■ Exercise prompt ■
I need each line of the entries below that includes the string "Harr".

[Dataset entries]
—————
(* ===== verification/Mail.v ===== *)
(** * A message on its way

    The way of a message from a client to the jobs that wait for it: [SendMessage]
    of [client/client.go] ([Client]), the request to the API ([Api]), the message the
    server publishes ([mail]), and the engine's consumer of messages ([Handlers]),
    where it meets the jobs ([Exchange]).

    [sent_message_arrives]: whatever the order in which the engine takes the message
    and the jobs start to wait, every waiting job is completed once, with the
    variables the client sent. *)
From S2P Require Import Prelude Model Errors Env Sim Common Wp NatsUtil Vars Publish History Instances Lifecycle Lookups TaskSpec Store Launch Jobs Traverse Flows Gateway Messages Exchange Process Handlers Api Calls ClientTask Client Worker Work Engine.

(** The message the server publishes. *)
Definition mail (ctx : Ctx) (ns cid name key : string) (b : bytes) : Msg :=
  mkMsg (Sprintf1 messages.WorkflowMessage ns)
    (<[header.SharNamespace := ns]> (<[header.CorrelationHeader := cid]> (header.toMsg (ctx_Values ctx) ∅)))
    (Marshal (mkMessageInstance name key b)).

Section mail_facts.
Context `{EnvOk} `{ApiEnv} `{ClientEnv}.

Lemma mail_header ctx ns cid name key b k :
  HasPrefix k header.natsSharHeader = false →
  msg_Header (mail ctx ns cid name key b) !! k =
    (<[header.SharNamespace := ns]> {[header.CorrelationHeader := cid]} : gmap string string) !! k.
Proof.
  intros Hk. simpl. destruct (decide (header.SharNamespace = k)) as [<-|Hn]; [by rewrite !lookup_insert_eq|].
  rewrite !(lookup_insert_ne _ header.SharNamespace) by done.
  destruct (decide (header.CorrelationHeader = k)) as [<-|Hc]; [by rewrite lookup_insert_eq, lookup_singleton_eq|].
  rewrite lookup_insert_ne, lookup_singleton_ne by done.
  unfold header.toMsg. rewrite lookup_union_r; [by rewrite lookup_empty|].
  apply lookup_kmap_None; [apply _|]. intros i ->. exfalso. revert Hk. clear. by destruct i.
Qed.

(** The context the engine makes of it is the client's. *)
Lemma executeCtx_mail ctx ns cid name key b :
  executeCtx background (mail ctx ns cid name key b) = mkCtx (Some ns) (Some cid) (ctx_Values ctx).
Proof.
  unfold executeCtx, HeaderGet, header.FromMsgHeaderToCtx, SetNS. rewrite !mail_header by done. simpl.
  rewrite !insert_toMsg, HeaderFacts.fromMsg_toMsg; [|by intros k v; rewrite !lookup_insert_Some, lookup_empty; naive_solver|done..].
  done.
Qed.

(** The engine's consumer lets the message meet its receivers. *)
Lemma consume_mail ctx ns cid name key b w w' :
  ns ≠ "" →
  meet (mkCtx (Some ns) (Some cid) (ctx_Values ctx)) name key (mkSender b key) None w = (w', Ok tt) →
  consume MessageConsumer (mail ctx ns cid name key b) w = (w', Ok tt).
Proof.
  intros Hns Hm. simpl. unfold process_message, HeaderGet. rewrite !mail_header by done.
  rewrite lookup_insert_eq. simpl. rewrite bool_decide_false by done.
  rewrite !lookup_insert_ne, !lookup_singleton_ne by done. simpl.
  unfold handle_message. rewrite executeCtx_mail. unfold processMessage, or_unmarshal.
  change (msg_Data _) with (Marshal (mkMessageInstance name key b)). rewrite Unmarshal_Marshal.
  unfold or_return. simpl. unfold meet in Hm. unfold mbind, gom_bind, attempt. rewrite Hm. done.
Qed.

(** A loop whose turns all succeed, with other turns that succeed where those do. *)
Lemma for_each_imitated {A} (l : list A) (f g : A → M unit) w w' :
  (∀ x w w1, x ∈ l → f x w = (w1, Ok tt) → g x w = (w1, Ok tt)) →
  for_each l f w = (w', Ok tt) → for_each l g w = (w', Ok tt).
Proof.
  revert w. induction l as [|x l IH]; intros w Hg; simpl; [done|]. unfold mbind, gom_bind.
  destruct (f x w) as [w1 [[]|e|p]] eqn:Hf; [|done..]. rewrite (Hg x w w1) by (done || by left).
  apply IH. intros y w2 w3 Hy. apply Hg. by right.
Qed.

(** Sending: nobody is asked whether the client may. *)
Lemma wp_SendMessage (NF : NoFaults) c ctx name key mvars b w Φ :
  compatible (cl_ExpectedCompatibleServerVersion c) → Sprint_v key ≠ "" →
  msgpack_marshal mvars = inl b →
  (∀ w' cid, w' ≡ w_pub (mail ctx (cl_ns c) cid name (Sprint_v key) b) w → Φ w' (Ok tt)) →
  wp (client.SendMessage c ctx name key (Some mvars)) w Φ.
Proof.
  intros Hc Hk Hb HΦ. unfold client.SendMessage, EncodeVars, deref. wp_steps. unfold Encode. rewrite Hb. wp_steps.
  unfold client.call. wp_steps. apply (wp_Call NF _ (cl_ns c)); [done|done|]. intros w1 cid Hw1.
  cbn [serve]. unfold reply_, api.sendMessage. rewrite bool_decide_false by done. wp_steps.
  unfold PublishMsg. simpl. wp_steps. unfold answered. split; [done|]. exists tt. split; [done|].
  apply (HΦ _ cid). unfold mail, GetNS. simpl. by rewrite !w_next_equiv, Hw1.
Qed.

(** (C12) A message that a client sends arrives: the client is told that it was sent, one
    message is published for it, and the engine's consumer of messages, whether it
    takes that message before or after the jobs have started to wait, completes
    every waiting job exactly once with the variables the client sent, and leaves
    the stores as they were. *)
Theorem sent_message_arrives (NF : NoFaults) c ctx name key mvars b expected J rs w :
  let ns := cl_ns c in let skey := Sprint_v key in
  let ectx cid := mkCtx (Some ns) (Some cid) (ctx_Values ctx) in
  compatible (cl_ExpectedCompatibleServerVersion c) → ns ≠ "" → skey ≠ "" → msgpack_marshal mvars = inl b →
  w_get w ns WfMessages (messageKeyFrom [name; skey]) = None →
  (∀ cid, exchange_ok (ectx cid) name expected J w rs) → rs ≠ [] → NoDup rs.*1 →
  (∀ id, id ∈ mr_Id <$> mrs_MessageReceiver expected ↔ id ∈ rs.*1) →
  wp (client.SendMessage c ctx name key (Some mvars)) w (returns (λ w1 _, ∃ cid,
    let m := mail ctx ns cid name skey b in
    w1 ≡ w_pub m w ∧
    ∀ arrivals, arrivals ≡ₚ None :: (Some <$> rs) →
      wp (for_each arrivals (λ a, match a with
            | None => consume MessageConsumer m
            | Some _ => meet (ectx cid) name skey (mkSender b skey) a
            end)) w1
        (returns (λ w2 _, ∃ ms js, js ≡ₚ rs ∧
           Forall2 (delivered (ectx cid) cid (mkSender b skey) J) js ms ∧ w2 ≡ w_pubs ms w1)))).
Proof.
  intros ns skey ectx Hc Hns Hk Hb Hnone Hok Hne Hnd Hexp.
  apply (wp_SendMessage NF c ctx name key mvars b); [done..|]. intros w1 cid Hw1. exists cid. split; [done|].
  intros arrivals Harr.
  assert (wp (for_each arrivals (meet (ectx cid) name skey (mkSender b skey))) w1 (returns (λ w2 _, ∃ ms js,
    js ≡ₚ rs ∧ Forall2 (delivered (ectx cid) cid (mkSender b skey) J) js ms ∧ w2 ≡ w_pubs ms w1))) as Hall.
  { apply (wp_meet_all NF (ectx cid) cid name skey (mkSender b skey) expected J rs w1) with (past := []); try done.
    - by rewrite Hw1.
    - destruct (Hok cid) as [Hj He]. split; intros; rewrite Hw1; [by apply Hj|exact He].
    - intros ->. by apply Permutation_nil_cons in Harr.
    - exists []. split; [by rewrite w_pubs_nil|done]. }
  revert Hall. unfold wp, returns.
  destruct (for_each arrivals (meet _ _ _ _) w1) as [w2 [[]|e|p]] eqn:Hrun; [|done..].
  rewrite (for_each_imitated _ _ (λ a, match a with
            | None => consume MessageConsumer (mail ctx ns cid name skey b)
            | Some _ => meet (ectx cid) name skey (mkSender b skey) a
            end) _ _ ) with (2 := Hrun); [done|].
  intros [er|] w3 w4 _ Hm; [done|]. by apply consume_mail.
Qed.
End mail_facts.

(** ** Example: a payment is sent for which two elements wait *)
Definition ex_mail_vars : Vars := {["amount" := VNum Int8 3]}.
Definition ex_mail_bytes : bytes := match @msgpack_marshal sim ex_mail_vars with inl b => b | inr _ => "" end.

Lemma sent_message_arrives_witness :
  @wp sim _ (@client.SendMessage sim ex_server ex_workers (ex_client ∅) Background "paid" (VString "7") (Some ex_mail_vars))
    ex_exchange_world (returns (λ w1 _, ∃ cid,
      let m := mail Background "default" cid "paid" "7" ex_mail_bytes in
      w1 ≡ w_pub m ex_exchange_world ∧
      ∃ ms js w2, js ≡ₚ ex_receivers ∧ length ms = 2 ∧ w2 ≡ w_pubs ms w1)).
Proof.
  eapply wp_mono; [|apply (@sent_message_arrives sim (Sim_ok _ _ _) ex_server ex_workers sim_NoFaults (ex_client ∅) Background
    "paid" (VString "7") ex_mail_vars ex_mail_bytes ex_expected ex_waiting ex_receivers ex_exchange_world)].
  - intros w1 [[]|e|p]; [|done..]. intros (cid & Hw1 & Harr). exists cid. split; [exact Hw1|].
    specialize (Harr (None :: (Some <$> ex_receivers)) (Permutation_refl _)). revert Harr. unfold wp, returns.
    destruct (for_each _ _ w1) as [w2 [[]|e|p]]; [|done..]. intros (ms & js & Hjs & Hms & Hw2).
    exists ms, js, w2. split; [exact Hjs|]. split; [|exact Hw2].
    apply Forall2_length in Hms. rewrite <-Hms, Hjs. reflexivity.
  - reflexivity.
  - discriminate.
  - discriminate.
  - vm_compute. reflexivity.
  - reflexivity.
  - intros cid. split; [|reflexivity]. intros er Her. unfold ex_receivers in Her.
    rewrite !elem_of_cons, elem_of_nil in Her. destruct Her as [->|[->|[]]]; reflexivity.
  - discriminate.
  - apply (bool_decide_unpack _). vm_compute. exact I.
  - reflexivity.
Defined.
—————
■ Response to the task ■
  intros arrivals Harr.
    - intros ->. by apply Permutation_nil_cons in Harr.
  - intros w1 [[]|e|p]; [|done..]. intros (cid & Hw1 & Harr). exists cid. split; [exact Hw1|].
    specialize (Harr (None :: (Some <$> ex_receivers)) (Permutation_refl _)). revert Harr. unfold wp, returns.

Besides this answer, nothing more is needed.